** Assigned task **
Using the line that contains "- pose proof" as the first line and the last line of the data as the final one, give every line in that range again exactly.

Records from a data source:
'''
Fixpoint exec (p : list instr) (m : machine) : outcome stub_run :=
  match p with
  | [] => Ok (Running m)
  | i :: p' => r ← exec_instr i m;
               match r with Running m' => exec p' m' | _ => Ok r end
  end.

(** Delivery of vector [vec]: the processor pushes the interrupted context and,
    for some vectors, an error code; then the stub runs. *)
Definition context_words (c : context) : list Z := [c_rip c; c_cs c; c_rflags c; c_rsp c; c_ss c].

Definition deliver (vec : Z) (err : option Z) (c : context) (rs : reg -> Z) (s : list Z) (k : kernel) :
  outcome stub_run :=
  exec (isr_stub vec (stub_has_error_code vec))
    {| regs := rs; stack := option_list err ++ context_words c ++ s; kern := k |}.

(** Saving and restoring the registers around the handler. *)
Lemma exec_push l p m :
  exec (map PushReg l ++ p) m =
  exec p {| regs := regs m; stack := map (regs m) (rev l) ++ stack m; kern := kern m |}.
Proof.
  revert m. induction l as [|r l IH]; intros m; cbn [map rev app exec exec_instr]; [by destruct m|].
  cbn [mbind outcome_bind]. rewrite IH. cbn [regs stack kern].
  rewrite map_app, <- app_assoc. done.
Qed.

Lemma exec_pop f l p m s :
  NoDup l -> stack m = map f l ++ s ->
  exists rs', exec (map PopReg l ++ p) m = exec p {| regs := rs'; stack := s; kern := kern m |} /\
    forall r, rs' r = if decide (r ∈ l) then f r else regs m r.
Proof.
  intros Hl. revert m. induction Hl as [|r l Hr Hl IH]; intros m Hs; cbn [map app] in *.
  - exists (regs m). split; [destruct m; cbn in *; by subst|]. intros r. by rewrite decide_False by set_solver.
  - cbn [exec exec_instr]. rewrite Hs. cbn [mbind outcome_bind].
    destruct (IH {| regs := fun q => if decide (q = r) then f r else regs m q; stack := map f l ++ s; kern := kern m |})
      as (rs' & -> & Hrs); [done|].
    exists rs'. split; [done|]. intros q. rewrite Hrs. cbn [regs].
    destruct (decide (q = r)) as [->|Hne].
    + rewrite (decide_False (P := r ∈ l)), (decide_True (P := r ∈ r :: l)) by set_solver. done.
    + destruct (decide (q ∈ l)); [rewrite decide_True by set_solver|rewrite decide_False by set_solver]; done.
Qed.
(* ===== verification/Segments.v ===== *)
(** * Segment descriptors as the processor reads them

    Shared by [Gdt] (boot/cpu/gdt.c, tss.c) and [PgTable] (arch/x86_64/pgtable.c). *)
From Stdlib Require Import ZArith Lia.
From stdpp Require Import strings numbers gmap base.
From stdpp Require Import list.
From S2P Require Import Prelude Gates.

Open Scope Z_scope.

(** * What the processor reads in a descriptor of 8 bytes *)

Record segment := Segment {
  s_base : Z;     (* 32 bits *)
  s_limit : Z;    (* 20 bits *)
  s_access : Z;   (* type, S, DPL, P *)
  s_flags : Z     (* AVL, L, D/B, G *)
}.

Definition cpu_segment (x : Z) : segment :=
  {| s_base := bits x 16 16 + 2 ^ 16 * bits x 32 8 + 2 ^ 24 * bits x 56 8;
     s_limit := bits x 0 16 + 2 ^ 16 * bits x 48 4;
     s_access := bits x 40 8;
     s_flags := bits x 52 4 |}.

(** In 64-bit mode the descriptor of a task state segment has 16 bytes; loading
    selector [sel] needs all of them inside the limit of the table. *)
Definition tss_descriptor_fits (limit sel : Z) : bool := sel + 15 <=? limit.
(** Any call that returns does what first fit does. *)
Lemma kmalloc_result fuel size h bs al p h' :
  heap_inv h bs al -> 0 <= size -> size + 7 < 2 ^ 64 -> kmalloc fuel size h = Ok (p, h') ->
  (p = 0 /\ h' = h) \/
  exists a s bs', p = a + HEADER /\ p <> 0 /\ size_of (mem h') a = s /\ size <= s /\ heap_inv h' bs' ((a, s) :: al).
Proof.
  intros Hinv H0 H1 E.
  pose proof (kmalloc_spec (Nat.max fuel (S (length bs))) size h bs al Hinv ltac:(lia) H0 H1) as Hs.
  unfold kmalloc in *. apply (kmalloc_loop_mono _ (Nat.max fuel (S (length bs)))) in E; [|lia].
  destruct (ff_alloc bs (round8 size)) as [[[a s] bs']|].
  - destruct Hs as (h1 & E1 & Hi & Hle). rewrite E in E1. simplify_eq. right. exists a, s, bs'.
    pose proof Hi as (_ & Hal & ts & Ht & Hp).
    destruct (tiled_range _ _ _ a s Ht) as (R1 & _); [rewrite <- Hp; set_solver|].
    unfold HEAP_START, HEADER in *. split_and!; try done; try lia. apply Hal. set_solver.
  - destruct Hs as [E1 _]. rewrite E in E1. simplify_eq. by left.
Qed.

Lemma heap_step_inv x y :
  heap_step x y -> forall bs, heap_inv x.1 bs x.2 -> exists bs', heap_inv y.1 bs' y.2.
Proof.
  destruct 1 as [fuel size h al p h' H0 H1 E Hp|fuel size h al h' H0 H1 E|h al al' a s Hp|h al a s x v Hin H1 H2];
    intros bs Hinv; cbn [fst snd] in *.
  - destruct (kmalloc_result _ _ _ _ _ _ _ Hinv H0 H1 E) as [[? ?]|(a & s & bs' & -> & _ & Hs & _ & Hi)]; [done|].
    exists bs'. rewrite Z.add_simpl_r, Hs. done.
  - destruct (kmalloc_result _ _ _ _ _ _ _ Hinv H0 H1 E) as [[_ ->]|(a & s & bs' & _ & ? & _)]; [by exists bs|done].
  - eauto using kfree_inv.
  - eauto using payload_write_inv.
Qed.

(** Bytes of a list of blocks, headers included. *)
Definition total (bs : list block) : Z := foldr (fun b n => HEADER + b.2 + n) 0 bs.

Lemma total_tiled a ts e : tiled a ts e -> total ts = e - a.
Proof.
  revert a. induction ts as [|[b s] ts IH]; intros a Ht; cbn [tiled total foldr] in *; [lia|].
  destruct Ht as (_ & _ & _ & Ht). apply IH in Ht. unfold total in Ht. cbn [snd]. lia.
Qed.

Lemma total_perm bs cs : bs ≡ₚ cs -> total bs = total cs.
Proof. unfold total. induction 1; cbn [foldr] in *; lia. Qed.

(** C18: after any history of allocations, releases and writes by a client that
    stays inside what it holds, the blocks held lie inside the heap, do not overlap,
    and the free blocks account for every other byte: nothing is lost. *)
Theorem first_fit_history m h al :
  rtc heap_step (init_heap m, []) (h, al) ->
  (forall a s, (a, s) ∈ al -> HEAP_START <= a /\ a + HEADER + s <= HEAP_START + HEAP_SIZE) /\
  (forall a s b t, (a, s) ∈ al -> (b, t) ∈ al -> (a, s) <> (b, t) -> a + HEADER + s <= b \/ b + HEADER + t <= a) /\
  NoDup al /\ exists bs, heap_inv h bs al /\ total bs + total al = HEAP_SIZE.
Proof.
  intros Hr. assert (Hinv : exists bs, heap_inv h bs al).
  { change (exists bs, heap_inv (h, al).1 bs (h, al).2). revert Hr. generalize (h, al). intros y.
    apply (rtc_ind_r (fun y => exists bs, heap_inv y.1 bs y.2)).
    - eexists. apply init_heap_inv.
    - intros y' z _ Hs [bs Hi]. by eapply heap_step_inv. }
  destruct Hinv as [bs Hi]. pose proof Hi as (_ & _ & ts & Ht & Hp).
  assert (Hin : forall b, b ∈ al -> b ∈ ts) by (intros b Hb; rewrite <- Hp; set_solver).
  split_and!.
  - intros a s Ha. destruct (tiled_range _ _ _ _ _ Ht (Hin _ Ha)) as (? & _ & _ & _ & ?). done.
  - intros a s b t Ha Hb. apply (tiled_disjoint _ _ _ _ _ _ _ Ht); auto.
  - pose proof (tiled_nodup _ _ _ Ht) as Hn. rewrite <- Hp in Hn. by apply NoDup_app in Hn as (_ & _ & ?).
  - exists bs. split; [done|]. assert (Ha : total (bs ++ al) = total bs + total al).
    { clear. unfold total. induction bs as [|b bs IH]; cbn [app foldr] in *; lia. }
    rewrite <- Ha, (total_perm _ _ Hp), (total_tiled _ _ _ Ht). lia.
Qed.

Lemma first_fit_history_witness :
  exists h al, rtc heap_step (init_heap (fun _ => 0), []) (h, al) /\ al = [(HEAP_START, 104)] /\
    exists bs, heap_inv h bs al /\ total bs + total al = HEAP_SIZE.
Proof.
  destruct (kmalloc 2 100 (init_heap (fun _ => 0))) as [[p h]| | |] eqn:E; [|vm_compute in E; discriminate E..].
  assert (Hp : p = 0x100010) by (vm_compute in E; by injection E as <- _).
  assert (Hs : size_of (mem h) (p - HEADER) = 104) by (vm_compute in E; injection E as <- <-; reflexivity).
  assert (Hr : rtc heap_step (init_heap (fun _ => 0), []) (h, [(HEAP_START, 104)])).
  { eapply rtc_l; [|apply rtc_refl]. rewrite <- Hs. replace HEAP_START with (p - HEADER) by (subst p; reflexivity).
    apply (step_kmalloc 2 100); [lia|lia|exact E|subst p; lia]. }
  exists h, [(HEAP_START, 104)]. split; [exact Hr|]. split; [reflexivity|].
  apply (first_fit_history (fun _ => 0) h [(HEAP_START, 104)] Hr).
Defined.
'''
** Written solution **
  - pose proof (tiled_nodup _ _ _ Ht) as Hn. rewrite <- Hp in Hn. by apply NoDup_app in Hn as (_ & _ & ?).
  - exists bs. split; [done|]. assert (Ha : total (bs ++ al) = total bs + total al).
    { clear. unfold total. induction bs as [|b bs IH]; cbn [app foldr] in *; lia. }
    rewrite <- Ha, (total_perm _ _ Hp), (total_tiled _ _ _ Ht). lia.
Qed.

Lemma first_fit_history_witness :
  exists h al, rtc heap_step (init_heap (fun _ => 0), []) (h, al) /\ al = [(HEAP_START, 104)] /\
    exists bs, heap_inv h bs al /\ total bs + total al = HEAP_SIZE.
Proof.
  destruct (kmalloc 2 100 (init_heap (fun _ => 0))) as [[p h]| | |] eqn:E; [|vm_compute in E; discriminate E..].
  assert (Hp : p = 0x100010) by (vm_compute in E; by injection E as <- _).
  assert (Hs : size_of (mem h) (p - HEADER) = 104) by (vm_compute in E; injection E as <- <-; reflexivity).
  assert (Hr : rtc heap_step (init_heap (fun _ => 0), []) (h, [(HEAP_START, 104)])).
  { eapply rtc_l; [|apply rtc_refl]. rewrite <- Hs. replace HEAP_START with (p - HEADER) by (subst p; reflexivity).
    apply (step_kmalloc 2 100); [lia|lia|exact E|subst p; lia]. }
  exists h, [(HEAP_START, 104)]. split; [exact Hr|]. split; [reflexivity|].
  apply (first_fit_history (fun _ => 0) h [(HEAP_START, 104)] Hr).
Defined.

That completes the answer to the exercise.